We are all eager for the on screen vulnerable humanity of say, Helen Mirren and Julie Walters, but when that intimate reality is on a stage in flesh and blood, and speaking to our hearts in just a dance language, then we must take the artist, and the art form, very seriously indeed. Like the first love duet when she is a girl child frozen by the sight of a boy like a rabbit in a headlight's glare; or the balcony scene an adolescent utterly abandoned to the joy of infatuation and the rapture of surrender; and the post consummation morning with her first and last lover, a swooning woman in love for whom separation feels like death which it surely is.

It is the measure of Rojo's talent that her impact is unaffected by being partnered by a Romeo, guest artist David Makhateli, disastrously out of his depth both dramatically and technically. Not only was Makhateli humiliated by Rojo's acting but he was kicked into touch by his Royal Ballet playmates Martin Harvey (Mercutio) and Edward Watson's Benvolio. Even an off form Watson, pale, glum and painfully thin, was an example as Makhateli repeatedly struggled with the steps while Harvey delivered with easy panache one of the most excessively complicated solos ever created for a man. When the ever-dynamic Will Tuckett's Tybalt crossed swords with Makhateli, the wrong man won.

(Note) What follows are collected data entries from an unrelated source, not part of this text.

(* ===== verification/RunnerCore.v ===== *)
(** RunnerCore: the values every runner works on (jeryu-runner-core): job requests and
    their text form, trust tiers and runner classes, the policy that selects a runner,
    the sandbox plan and the dispatch receipts.

    Paths are their bytes; [now_ms] is an argument. *)

From Stdlib Require Import Ascii ZArith.
From S2P Require Import Prelude Text Paths.
Local Open Scope result_scope.

(** * Errors (error.rs) *)

Record RunnerError : Type := { err_code : string; err_message : string }.

Definition RunnerError_new (c m : string) : RunnerError := {| err_code := c; err_message := m |}.

Definition RunnerError_to_string (e : RunnerError) : string :=
  err_code e +:+ ": " +:+ err_message e.

Abbreviation RunnerResult A := (result A RunnerError).

(** * Trust tiers and runner classes (trust.rs) *)

Inductive TrustTier : Type :=
  | T0ReleaseHermetic | T1ProtectedInternal | T2InternalBranch | T3AgentAuthored | T4ForkPr
  | T5PublicUntrusted.

#[export] Instance TrustTier_eq_dec : EqDecision TrustTier.
Proof. solve_decision. Defined.

Definition TrustTier_as_str (t : TrustTier) : string :=
  match t with
  | T0ReleaseHermetic => "T0_RELEASE_HERMETIC"
  | T1ProtectedInternal => "T1_PROTECTED_INTERNAL"
  | T2InternalBranch => "T2_INTERNAL_BRANCH"
  | T3AgentAuthored => "T3_AGENT_AUTHORED"
  | T4ForkPr => "T4_FORK_PR"
  | T5PublicUntrusted => "T5_PUBLIC_UNTRUSTED"
  end.

Definition permits_native (t : TrustTier) : bool :=
  match t with
  | T0ReleaseHermetic | T1ProtectedInternal | T2InternalBranch | T3AgentAuthored => true
  | _ => false
  end.

Definition permits_default_secrets (t : TrustTier) : bool :=
  match t with
  | T0ReleaseHermetic | T1ProtectedInternal | T2InternalBranch => true
  | _ => false
  end.

Definition permits_trusted_cache_write (t : TrustTier) : bool :=
  match t with T1ProtectedInternal => true | _ => false end.

Definition TrustTier_from_str (value : string) : RunnerResult TrustTier :=
  let normalized := replace_char "-"%char "_" (lowercase (trim value)) in
  let among names := bool_decide (normalized ∈ names) in
  if among ["t0"; "t0_release_hermetic"; "release_hermetic"] then Ok T0ReleaseHermetic
  else if among ["t1"; "t1_protected_internal"; "protected_internal"] then Ok T1ProtectedInternal
  else if among ["t2"; "t2_internal_branch"; "internal_branch"] then Ok T2InternalBranch
  else if among ["t3"; "t3_agent_authored"; "agent_authored"] then Ok T3AgentAuthored
  else if among ["t4"; "t4_fork_pr"; "fork_pr"] then Ok T4ForkPr
  else if among ["t5"; "t5_public_untrusted"; "public_untrusted"] then Ok T5PublicUntrusted
  else Err (RunnerError_new "invalid_trust_tier" ("unknown trust tier '" +:+ value +:+ "'")).

Inductive RunnerClass : Type :=
  | NativeRustHot | NativeRustClean | AgentGuard | ReleaseHermetic | MicroVmRust | OciDocker.

#[export] Instance RunnerClass_eq_dec : EqDecision RunnerClass.
Proof. solve_decision. Defined.

Definition RunnerClass_as_str (c : RunnerClass) : string :=
  match c with
  | NativeRustHot => "native-rust-hot"
  | NativeRustClean => "native-rust-clean"
  | AgentGuard => "agent-guard"
  | ReleaseHermetic => "release-hermetic"
  | MicroVmRust => "microvm-rust"
  | OciDocker => "oci-docker"
  end.

Definition is_native (c : RunnerClass) : bool :=
  match c with
  | NativeRustHot | NativeRustClean | AgentGuard | ReleaseHermetic => true
  | _ => false
  end.

Definition RunnerClass_from_str (value : string) : RunnerResult RunnerClass :=
  let normalized := replace_char "_"%char "-" (lowercase (trim value)) in
  let among names := bool_decide (normalized ∈ names) in
  if among ["native-rust-hot"] then Ok NativeRustHot
  else if among ["native-rust-clean"] then Ok NativeRustClean
  else if among ["agent-guard"] then Ok AgentGuard
  else if among ["release-hermetic"] then Ok ReleaseHermetic
  else if among ["microvm-rust"] then Ok MicroVmRust
  else if among ["oci-docker"; "oci"; "docker"; "podman"] then Ok OciDocker
  else Err (RunnerError_new "invalid_runner_class" ("unknown runner class '" +:+ value +:+ "'")).

(** * Requested policies (job/policy.rs) *)

Inductive NetworkPolicy : Type := Deny | LoopbackOnly | EgressOnly.

#[export] Instance NetworkPolicy_eq_dec : EqDecision NetworkPolicy.
Proof. solve_decision. Defined.

Definition NetworkPolicy_as_str (p : NetworkPolicy) : string :=
  match p with
  | Deny => "deny" | LoopbackOnly => "loopback-only" | EgressOnly => "egress-only"
  end.

Definition NetworkPolicy_from_str (value : string) : RunnerResult NetworkPolicy :=
  let normalized := replace_char "_"%char "-" (lowercase (trim value)) in
  let among names := bool_decide (normalized ∈ names) in
  if among ["deny"; "none"; "off"] then Ok Deny
  else if among ["loopback"; "loopback-only"] then Ok LoopbackOnly
  else if among ["egress"; "egress-only"] then Ok EgressOnly
  else Err (RunnerError_new "invalid_network_policy"
              ("unknown network policy '" +:+ value +:+ "'")).

Inductive SecretPolicy : Type := SP_None | SP_Default | SP_Requested.

#[export] Instance SecretPolicy_eq_dec : EqDecision SecretPolicy.
Proof. solve_decision. Defined.

Definition SecretPolicy_as_str (p : SecretPolicy) : string :=
  match p with SP_None => "none" | SP_Default => "default" | SP_Requested => "requested" end.

Definition SecretPolicy_from_str (value : string) : RunnerResult SecretPolicy :=
  let normalized := lowercase (trim value) in
  let among names := bool_decide (normalized ∈ names) in
  if among ["none"; "deny"; "false"] then Ok SP_None
  else if among ["default"; "auto"] then Ok SP_Default
  else if among ["requested"; "request"; "true"] then Ok SP_Requested
  else Err (RunnerError_new "invalid_secret_policy"
              ("unknown secret policy '" +:+ value +:+ "'")).

Inductive TokenPolicy : Type := TP_None | TP_ReadOnly | TP_ScopedWrite.

#[export] Instance TokenPolicy_eq_dec : EqDecision TokenPolicy.
Proof. solve_decision. Defined.

Definition TokenPolicy_as_str (p : TokenPolicy) : string :=
  match p with
  | TP_None => "none" | TP_ReadOnly => "read-only" | TP_ScopedWrite => "scoped-write"
  end.

Definition TokenPolicy_from_str (value : string) : RunnerResult TokenPolicy :=
  let normalized := replace_char "_"%char "-" (lowercase (trim value)) in
  let among names := bool_decide (normalized ∈ names) in
  if among ["none"; "deny"] then Ok TP_None
  else if among ["read"; "read-only"; "readonly"] then Ok TP_ReadOnly
  else if among ["write"; "scoped-write"] then Ok TP_ScopedWrite
  else Err (RunnerError_new "invalid_token_policy"
              ("unknown token policy '" +:+ value +:+ "'")).

(** * Host guards (fscheck.rs) *)

Definition DENIED_HOST_PATHS : list string :=
  ["/var/run/docker.sock"; "/run/docker.sock"; "/var/run/podman/podman.sock";
   "/run/podman/podman.sock"; "/root/.ssh"; "/home/.ssh"].

Definition DENIED_ENV_VARS : list string :=
  ["SSH_AUTH_SOCK"; "DOCKER_HOST"; "AWS_ACCESS_KEY_ID"; "AWS_SECRET_ACCESS_KEY";
   "AWS_SESSION_TOKEN"; "GOOGLE_APPLICATION_CREDENTIALS"; "AZURE_CLIENT_SECRET"].

Definition deny_dangerous_host_path (path : string) : RunnerResult () :=
  if existsb (λ denied, bool_decide (path = denied) || starts_with path (denied +:+ "/"))
       DENIED_HOST_PATHS
  then Err (RunnerError_new "host_path_denied"
              ("path '" +:+ path +:+ "' is not allowed in runner sandbox"))
  else Ok tt.

Fixpoint validate_mount_sources (paths : list string) : RunnerResult () :=
  match paths with
  | [] => Ok tt
  | path :: paths =>
      match deny_dangerous_host_path path with
      | Err e => Err e
      | Ok _ => validate_mount_sources paths
      end
  end.

Definition sanitize_env (env : gmap string string) : gmap string string :=
  filter (λ kv, kv.1 ∉ DENIED_ENV_VARS) env.

(** * Fields (job/parse.rs) *)

Definition required (values : gmap string string) (key : string) : RunnerResult string :=
  match values !! key with
  | Some value =>
      if str_is_empty (trim value) then Err (RunnerError_new "missing_job_field" ("missing " +:+ key))
      else Ok value
  | None => Err (RunnerError_new "missing_job_field" ("missing " +:+ key))
  end.

Definition split_csv (value : string) : list string :=
  filter (λ part, str_is_empty part = false) (map trim (split_on ","%char value)).

(** The text of [ParseIntError] for a text that does not parse: the first digit that is
    not one, or that no longer fits. *)
Fixpoint digits_error (max acc : N) (s : string) : string :=
  match s with
  | "" => "number too large to fit in target type"
  | String c s' =>
      if negb (is_ascii_digit c) then "invalid digit found in string"
      else
        let acc := (acc * 10 + (code c - 48))%N in
        if (max <? acc)%N then "number too large to fit in target type"
        else digits_error max acc s'
  end.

Nicholas Georgiadis's 1965 sets moulder magnificently as tiers of decaying stone arches are marketplace, bedroom and charnel house dressed in deeply rich silken brocades. The production lacked the punch of recent performances but the company still looks terrific and the dancers continue to highlight fresh bits of the action, a true indication of being dedicated to your job. And then add Tamara Rojo, and not only MacMillan but Shakespeare should be very, very proud.